== RECORDS SHOWN

Definition _parse_iso_z (ts : string) : option Z :=
  let ts := Py.strip ts in
  if negb (Py.truthy ts) then None
  else
    let ts :=
      if Py.endswith "Z" ts
      then String.substring 0 (String.length ts - 1) ts +:+ "+00:00"
      else ts in
    match datetime.fromisoformat ts with
    | Some v => datetime.astimezone_utc localtime v
    | None => None
    end.

(** [_EMO_RE]:
    [^(?P<ts>\d{4}-\d{2}-\d{2}T[^ \t]+)\s+emotion=(?P<emo>\w+)\s*$],
    matched at the start of a line that contains no line break.  Each
    function matches the rest of the pattern from its position and
    returns the captured groups. *)

(** [\s*$] *)
Fixpoint all_space (s : string) : bool :=
  match s with
  | EmptyString => true
  | String c s' => Py.isspace c && all_space s'
  end.

(** The longest prefix of [\w] characters and what follows it. *)
Fixpoint span_word (s : string) : string * string :=
  match s with
  | EmptyString => (EmptyString, EmptyString)
  | String c s' =>
      if Py.isword c then let '(w, r) := span_word s' in (String c w, r)
      else (EmptyString, s)
  end.

Fixpoint drop (n : nat) (s : string) : string :=
  match n, s with
  | S n', String _ s' => drop n' s'
  | _, _ => s
  end.

(** [emotion=(?P<emo>\w+)\s*$]: the greedy [\w+] takes the whole run
    of word characters; a shorter one would leave a word character
    where only white space may follow. *)
Definition match_emo (s : string) : option string :=
  if Py.startswith "emotion=" s then
    let '(w, r) := span_word (drop 8 s) in
    if Py.truthy w && all_space r then Some w else None
  else None.

(** [\s+emotion=(?P<emo>\w+)\s*$]: at least one white-space character,
    then the whole run of them. *)
Definition match_ws_emo (s : string) : option string :=
  match s with
  | String c s' => if Py.isspace c then match_emo (Py.lstrip s') else None
  | EmptyString => None
  end.

Definition not_blank_tab (c : ascii) : bool :=
  negb (Ascii.eqb c " ") && negb (Ascii.eqb c "009").

(** [[^ \t]+\s+emotion=(?P<emo>\w+)\s*$]: the greedy [[^ \t]+] is
    tried longest first and gives characters back until the rest of
    the pattern matches. *)
Fixpoint match_ts_rest (s : string) : option (string * string) :=
  match s with
  | EmptyString => None
  | String c s' =>
      if not_blank_tab c then
        match match_ts_rest s' with
        | Some (t, e) => Some (String c t, e)
        | None =>
            match match_ws_emo s' with
            | Some e => Some (String c EmptyString, e)
            | None => None
            end
        end
      else None
  end.

(** Exactly [n] characters of the class [p]. *)
Fixpoint take_class (p : ascii -> bool) (n : nat) (s : string) : option (string * string) :=
  match n with
  | O => Some (EmptyString, s)
  | S n' =>
      match s with
      | String c s' =>
          if p c then
            match take_class p n' s' with
            | Some (a, r) => Some (String c a, r)
            | None => None
            end
          else None
      | EmptyString => None
      end
  end.

(** The groups [(ts, emo)] of [_EMO_RE.match(ln)]. *)
Definition _EMO_RE_match (ln : string) : option (string * string) :=
  match take_class Py.isdigit 4 ln with
  | None => None
  | Some (y, r) =>
  match datetime.take_char "-" r with
  | None => None
  | Some r =>
  match take_class Py.isdigit 2 r with
  | None => None
  | Some (mo, r) =>
  match datetime.take_char "-" r with
  | None => None
  | Some r =>
  match take_class Py.isdigit 2 r with
  | None => None
  | Some (d, r) =>
  match datetime.take_char "T" r with
  | None => None
  | Some r =>
  match match_ts_rest r with
  | None => None
  | Some (t, emo) =>
      Some (y +:+ "-" +:+ mo +:+ "-" +:+ d +:+ "T" +:+ t, emo)
  end end end end end end end.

====

TASK DESCRIPTION = Select every line above that contains the word "whole", and copy it.

EXERCISE SOLUTION =
(** [emotion=(?P<emo>\w+)\s*$]: the greedy [\w+] takes the whole run
    then the whole run of them. *)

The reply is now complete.